Macrosystem orientierte sich dann von Amiga auf Casablanca um, und zu diesem Zeitpunkt bekam Herr Ossowski das Xipaint.


Warst Du mit dem Kommerziellen Erfolg von XiPaint zufrieden?

Ja, durchaus.

Vor allem, dass es in über 20 Sprachen erhältlich war, auch in Japanisch.

Das war durchaus auch lustig, die Kanjis einzubauen.


Weist Du ungefähr wie viele Einheiten damals verkauft wurden?

Puh - 20.000 ? Oder mehr?


Wie hoch schätzt Du den Verlust durch Raubkopien von damals ein?

Kaum.

War mir auch egal.

Ich glaube nicht, das ein Produkt, wenn es richtig vermarktet wird, einen Überhang an Raubkopieren hat.

Ich habe bewusst keinen Kopierschutz eingebaut.


XiPaint 4.1 wurde damals in Aussicht gestellt, erschien aber nie, was waren die Gründe dafür?

Es gab keinen Amiga Markt mehr!

Und 24 Bit Programme verkauften sich so gut wie gar nicht.


Wann kam dir zum ersten mal der Gedanke die Entwicklung von XiPaint bez. das programmieren auf dem Amiga 

einzustellen und was waren die Gründe dafür?

Schlicht: kein Markt.

Macrosystem beschäftigte mich noch mit Akaba - der Casablanca-Version.

Dann gab es einen Relaunch von Casablanca - den habe ich irgendwie verschlafen - ich war damals bei Siemens und habe für die Eisenbahn ein Stellwerk am Amiga programmiert.


Besitzt Du noch einen Amiga, wenn ja welches Modell bez. welches Modell hast Du besessen? 

Oh - ich habe nahezu alle Modelle in meinem Museum.

Die Dracos waren meine langlebigsten Modelle, auf denen ich extrem viel entwickelt habe.

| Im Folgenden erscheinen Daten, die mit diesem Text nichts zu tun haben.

Lemma owned_events c event lease :
  ctx_event_upstream c = false -> ctx_fb_lease_collector_id c = -1 ->
  owned (c <| ctx_event_upstream := event |> <| ctx_fb_lease_collector_id := lease |>) =
  owned c ++ flag_label "event_upstream" event ++ id_label "fb_lease_collector" lease.
Proof.
  intros Hv Hl. unfold owned. rewrite Hv, Hl. cbn [flag_label id_label negb Z.eqb Pos.eqb].
  rewrite !app_nil_r, <- !app_assoc. reflexivity.
Qed.

Lemma owned_event c :
  ctx_event_upstream c = false -> ctx_fb_lease_collector_id c = -1 ->
  owned (c <| ctx_event_upstream := true |>) = owned c ++ ["event_upstream"%string].
Proof.
  intros Hv Hl. unfold owned.
  change (ctx_fb_lease_collector_id (c <| ctx_event_upstream := true |>))
    with (ctx_fb_lease_collector_id c).
  rewrite Hv, Hl. cbn [flag_label id_label negb Z.eqb Pos.eqb].
  rewrite !app_nil_r, <- !app_assoc. reflexivity.
Qed.

Lemma init_events_spec c c5 t s0 s :
  bare c -> server_ready c c5 t -> steps (emits t) s0 s ->
  wp (init_events c5) (fun c' s' => wp (mret (0, Some c'))
    (fun r s' => exists t, steps (emits t) s0 s' /\ engine_outcome c t r) s') s.
Proof.
  intros Hb Hr H. destruct (owned_ready c c5 t Hb Hr) as (Ho & Hv & Hl).
  destruct Hr as [Hc ->].
  assert (same_settings c c5 /\ ctx_arango_upstream c5 = ctx_db_sync c) as [Hs Ha].
  { by rewrite Hc. }
  assert (Es : ctx_db_sync c5 = ctx_db_sync c) by (by rewrite Hc).
  clear Hb Hc.
  set (sync := ctx_db_sync c) in *.
  assert (Hfin : forall c' l s',
    steps (emits (map Acquire (server_labels sync) ++ map Acquire l)) s0 s' ->
    same_settings c5 c' -> ctx_arango_upstream c' = ctx_arango_upstream c5 ->
    ctx_event_enabled c' = ctx_event_upstream c' -> owned c' = owned c5 ++ l ->
    wp (mret (0, Some c'))
      (fun r s' => exists t, steps (emits t) s0 s' /\ engine_outcome c t r) s').
  { intros c' l s' H' Hs' Ha' He Hl'. apply wp_ret. eexists. split; [exact H'|].
    split; [done|]. split; [exact (eq_trans Hs' Hs)|].
    split; [injection Hs' as _ _ _ _ _ E _ _ _ _ _ _ _ _ _; congruence|].
    split; [done|]. intros blk. rewrite Hl', Ho, !map_app, !live_app. lia. }
  unfold init_events. destruct (ctx_event_enabled c5) eqn:En; cbn [negb].
  2: { apply wp_ret. apply (Hfin c5 []); [by rewrite app_nil_r|done|done|congruence|].
       by rewrite app_nil_r. }
  eapply wp_create; [exact H|intros s1 H1|intros s1 H1]; cbn [negb].
  2: { apply wp_ret. apply (Hfin _ []); [by rewrite app_nil_r|done|done|by rewrite <- Hv|].
       by rewrite app_nil_r. }
  change (ctx_db_sync (c5 <| ctx_event_upstream := true |>)) with (ctx_db_sync c5).
  set (id := if ctx_db_sync c5 then 3 else 2).
  assert (Hid : (id =? -1) = false) by (unfold id; by destruct (ctx_db_sync c5)).
  eapply wp_collector; [exact H1|intros s2 H2|intros s2 H2].
  - rewrite <- app_assoc in H2. rewrite Hid. apply wp_ret.
    eapply (Hfin _ ["event_upstream"; "fb_lease_collector"]%string);
      [exact H2|done|done|done|]. rewrite owned_events by done.
    unfold id_label. by rewrite Hid.
  - apply wp_ret. eapply (Hfin _ ["event_upstream"%string]); [exact H2|done|done|done|].
    by apply owned_event.
Qed.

Was hätte Deiner Meinung nach passieren müssen, 

damit der Amiga nach dem Ende von Commodore 1994 noch eine Chance, neben dem PC gehabt hätte?

Commodore hätte Lizenzen der Grafikchips hergeben müssen.

Statt PC die Unix-Schiene unterstützen.

Und bei Atari nicht Gegenspieler, sondern Bittsteller für Software sein sollen.


Verfolgst Du heute noch die Geschehnisse Rund um den Amiga?

So weit ich Zeit habe - ein wenig.

Leider ist Zeit das teuerste Gut damals hatte ich mehr Zeit für alles.


Hast Du in irgendeiner Form, heute noch etwas mit dem Amiga zu tun?

Es laufen noch die Stellwerke mit dem Amiga.

Aber sonst ist alles eher auf Museum zurück gefahren! 


Deine letzten Worte an die Leser? 

Ich danke alles Lesern - und hoffe, das die eine oder der andere mal einen Blick auf die damalige Hard - und Software macht.

Ein Betriebssystem mit Multitasking, Grafik wie ein modernes System, das Library-Konzept, die Filmsysteme - und all das auf

ein paar hundert Kilobyte!

Da könnte sich so manche Softwareschmiede eine Scheibe abschneiden!